Ac-DEVD-AMC (caspase 3/7 fluorogenic substrate) protease assay
Synovial fibroblasts were seeded in six-well plates at 2 × 105 cells per well. After serum starvation, RA FLSs were treated with either celcoxib or tumor necrosis factor-related apoptosis-inducing ligand (TRAIL), and caspase 3 activation was measured using the Ac-DEVD-AMC protease assay according to the manufacturer's instructions (BD Biosciences).
FLSs were seeded in 96-well flat-bottom culture plates at 1 × 104 cells per well, cultured with decreasing concentrations of FCS (10%, 5%, and 1%) as described above, and incubated for 12 hours with either celecoxib or TRAIL. Cells were collected, washed with PBS, and processed for quantification of DNA fragments using an enzyme-linked immunosorbent assay according to the manufacturer's instructions (Cell Death Detection ELISAPLUS; Roche Diagnostic).
Celecoxib decreases cell activity and proliferation of rheumatoid arthritis fibroblast-like synoviocytes
We first analyzed the effect of celecoxib on metabolic activity of RA FLSs. For this, RA FLSs were treated for 24 hours with different concentrations of celecoxib and subsequently analyzed for cell activity using MTS assay.
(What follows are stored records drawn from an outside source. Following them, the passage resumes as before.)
(* ===== verification/Buffers.v ===== *)
(** * Byte buffers and reply helpers: [src/src/buffer_funcs.cpp],
    [src/src/out_helpers.cpp], [out_helpers.h]

    A [std::vector<uint8_t>] is the list of its bytes.  A reply is written by
    the [out_*] helpers as a sequence of tagged items after the response code. *)

From S2P Require Import Prelude.

(** ** [buffer_funcs.cpp] *)

Definition buf_append (buf data : list Z) (len : Z) : list Z := buf ++ take (Z.to_nat len) data.

(** [erase(begin, begin + len)] past the end is undefined. *)
Definition buf_consume (buf : list Z) (len : Z) : result (list Z) :=
  if len <=? Z.of_nat (length buf) then Ok (drop (Z.to_nat len) buf) else Fault OutOfBounds.

Definition buf_append_u8 (buf : list Z) (data : Z) : list Z := buf ++ [data].

Definition buf_append_u32 (buf : list Z) (data : Z) : list Z := buf_append buf (le_bytes 4 data) 4.

(** A [double] is its 64-bit pattern. *)
Definition buf_append_double (buf : list Z) (data : Z) : list Z := buf_append buf (le_bytes 8 data) 8.

(** [resize(size() - 4)]: with fewer than four bytes the new size wraps. *)
Definition buf_rem_last_res_code (buf : list Z) : result (list Z) :=
  if 4 <=? Z.of_nat (length buf) then Ok (take (length buf - 4) buf) else Fault Overflow.

(** ** [out_helpers.h] *)

Inductive Tags := TAG_INT | TAG_STR | TAG_ARR | TAG_NULL | TAG_ERROR | TAG_DOUBLE.

Definition tag_byte (t : Tags) : Z :=
  match t with
  | TAG_INT => 0 | TAG_STR => 1 | TAG_ARR => 2 | TAG_NULL => 3 | TAG_ERROR => 4 | TAG_DOUBLE => 5
  end.

Inductive ResponseStatusCodes := RES_OK | RES_ERR | RES_NX.

Definition res_code (r : ResponseStatusCodes) : Z :=
  match r with RES_OK => 0 | RES_ERR => 1 | RES_NX => 2 end.

#[export] Instance Tags_eq_dec : EqDecision Tags.
Proof. solve_decision. Defined.
#[export] Instance ResponseStatusCodes_eq_dec : EqDecision ResponseStatusCodes.
Proof. solve_decision. Defined.

(** ** [out_helpers.cpp]: [out] is [conn->outgoing] *)

Definition out_arr (out : list Z) (len : Z) : list Z :=
  buf_append_u32 (buf_append_u8 out (tag_byte TAG_ARR)) (u32 len).

Definition out_int (out : list Z) (nr : Z) : list Z :=
  buf_append_u32 (buf_append_u8 out (tag_byte TAG_INT)) (u32 nr).

Definition out_double (out : list Z) (dbl : Z) : list Z :=
  buf_append_double (buf_append_u8 out (tag_byte TAG_DOUBLE)) dbl.

Definition out_str (out str : list Z) (size : Z) : list Z :=
  let size := u32 size in
  buf_append (buf_append_u32 (buf_append_u8 out (tag_byte TAG_STR)) size) str size.

Definition out_null (out : list Z) : list Z := buf_append_u8 out (tag_byte TAG_NULL).

Definition out_not_found (out : list Z) : result (list Z) :=
  out ← buf_rem_last_res_code out;
  Ok (buf_append_u8 (buf_append_u32 out (res_code RES_NX)) (tag_byte TAG_NULL)).

(** [err_mes] is a C string literal: its length is [strlen]. *)
Definition out_err (out err_mes : list Z) : result (list Z) :=
  let size := Z.of_nat (length err_mes) in
  out ← buf_rem_last_res_code out;
  let out := buf_append_u32 out (res_code RES_ERR) in
  let out := buf_append_u32 (buf_append_u8 out (tag_byte TAG_ERROR)) (u32 size) in
  Ok (buf_append out err_mes size).

(** Returns the position of the length that is patched later. *)
Definition out_unknown_arr (out : list Z) : list Z * Z :=
  let out := buf_append_u32 (buf_append_u8 out (tag_byte TAG_ARR)) 0 in
  (out, Z.of_nat (length out) - 4).

(** ** Reply items

    What a sequence of [out_*] calls writes, as data. *)
Inductive item :=
  | IInt (z : Z)
  | IStr (bs : list Z)
  | IArr (n : Z)
  | INull
  | IErr (bs : list Z)
  | IDbl (bits : Z).

Definition item_bytes (i : item) : list Z :=
  match i with
  | IInt z => tag_byte TAG_INT :: le_bytes 4 z
  | IStr bs => tag_byte TAG_STR :: le_bytes 4 (Z.of_nat (length bs)) ++ bs
  | IArr n => tag_byte TAG_ARR :: le_bytes 4 n
  | INull => [tag_byte TAG_NULL]
  | IErr bs => tag_byte TAG_ERROR :: le_bytes 4 (Z.of_nat (length bs)) ++ bs
  | IDbl d => tag_byte TAG_DOUBLE :: le_bytes 8 d
  end.

Definition items_bytes (its : list item) : list Z := concat (item_bytes <$> its).

(** The body of a response: a two-element array of the code and the value. *)
Definition response_body (code : ResponseStatusCodes) (its : list item) : list Z :=
  item_bytes (IArr 2) ++ item_bytes (IInt (res_code code)) ++ items_bytes its.

(** The values an item can carry on the wire. *)
Definition item_ok (i : item) : Prop :=
  match i with
  | IInt z | IArr z => 0 <= z < 2 ^ 32
  | IStr bs | IErr bs => bytes_ok bs /\ Z.of_nat (length bs) < 2 ^ 32
  | INull => True
  | IDbl d => 0 <= d < 2 ^ 64
  end.

(** ** Lemmas *)

Lemma buf_append_all buf data : buf_append buf data (Z.of_nat (length data)) = buf ++ data.
Proof. unfold buf_append. by rewrite Nat2Z.id, take_ge. Qed.

Lemma buf_append_u32_eq buf z : buf_append_u32 buf z = buf ++ le_bytes 4 z.
Proof. unfold buf_append_u32. apply (buf_append_all buf (le_bytes 4 z)). Qed.

Lemma buf_append_double_eq buf z : buf_append_double buf z = buf ++ le_bytes 8 z.
Proof. unfold buf_append_double. apply (buf_append_all buf (le_bytes 8 z)). Qed.

Lemma out_arr_eq out n : 0 <= n < 2 ^ 32 -> out_arr out n = out ++ item_bytes (IArr n).
Proof. intros. unfold out_arr. nowrap. rewrite buf_append_u32_eq. unfold buf_append_u8. by rewrite <- app_assoc. Qed.

Lemma out_int_eq out n : 0 <= n < 2 ^ 32 -> out_int out n = out ++ item_bytes (IInt n).
Proof. intros. unfold out_int. nowrap. rewrite buf_append_u32_eq. unfold buf_append_u8. by rewrite <- app_assoc. Qed.

Lemma out_double_eq out d : out_double out d = out ++ item_bytes (IDbl d).
Proof. unfold out_double. rewrite buf_append_double_eq. unfold buf_append_u8. by rewrite <- app_assoc. Qed.

Lemma out_null_eq out : out_null out = out ++ item_bytes INull.
Proof. done. Qed.

Lemma out_str_eq out bs :
  Z.of_nat (length bs) < 2 ^ 32 ->
  out_str out bs (Z.of_nat (length bs)) = out ++ item_bytes (IStr bs).
Proof.
  intros. unfold out_str. cbn zeta. nowrap. rewrite buf_append_all, buf_append_u32_eq.
  unfold buf_append_u8. by rewrite <- !app_assoc.
Qed.

Lemma rem_last_res_code pre code :
  buf_rem_last_res_code (pre ++ le_bytes 4 code) = Ok pre.
Proof.
  unfold buf_rem_last_res_code. rewrite length_app, le_bytes_length. zbool.
  by rewrite Nat.add_sub, take_app_length.
Qed.

Lemma out_err_eq pre code msg :
  Z.of_nat (length msg) < 2 ^ 32 ->
  out_err (pre ++ le_bytes 4 code) msg
  = Ok (pre ++ le_bytes 4 (res_code RES_ERR) ++ item_bytes (IErr msg)).
Proof.
  intros. unfold out_err. cbn zeta. rewrite rem_last_res_code. cbn [mbind result_bind]. nowrap.
  rewrite buf_append_all, !buf_append_u32_eq. unfold buf_append_u8. by rewrite <- !app_assoc.
Qed.

Lemma out_not_found_eq pre code :
  out_not_found (pre ++ le_bytes 4 code)
  = Ok (pre ++ le_bytes 4 (res_code RES_NX) ++ item_bytes INull).
Proof.
  unfold out_not_found. rewrite rem_last_res_code. cbn [mbind result_bind].
  rewrite buf_append_u32_eq. unfold buf_append_u8. by rewrite <- app_assoc.
Qed.

Lemma items_bytes_app its1 its2 : items_bytes (its1 ++ its2) = items_bytes its1 ++ items_bytes its2.
Proof. unfold items_bytes. by rewrite fmap_app, concat_app. Qed.

Lemma items_bytes_cons i its : items_bytes (i :: its) = item_bytes i ++ items_bytes its.
Proof. done. Qed.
Cell activity of RA FLSs was clearly reduced by the addition of 40 μM celecoxib and completely abrogated in the presence of 60 μM (Figure 1a). RA FLS viability was only modestly affected by lower concentrations of celecoxib. Indomethacin, an inhibitor for both COX-1 and COX-2, and valdecoxib, another specific COX-2 inhibitor, had no effect on RA FLS activity, demonstrating that the observed effect is specific for celecoxib.
The decreased viability of celecoxib-treated RA FLSs was mirrored by their decreased proliferation capacity as measured by thymidine incorporation. Celecoxib inhibited RA FLS proliferation in a dose-dependent manner at all of the concentrations tested (20, 40, 50, and 60 μM), and only marginal thymidine incorporation was detectable in the presence of 60 μM celecoxib (Figure 1b).
Celecoxib-treated rheumatoid arthritis fibroblast-like synoviocytes bypass the state of early apoptosis
We next analyzed celecoxib-treated RA FLSs for their content of apoptotic and necrotic cells by Annexin V staining and TO-PRO-3 uptake. This technique allows investigators to distinguish early apoptotic cells (Annexin+/TO-PRO-3-) from late apoptotic/necrotic cells (Annexin+/TO-PRO-3+)  (Figure 2).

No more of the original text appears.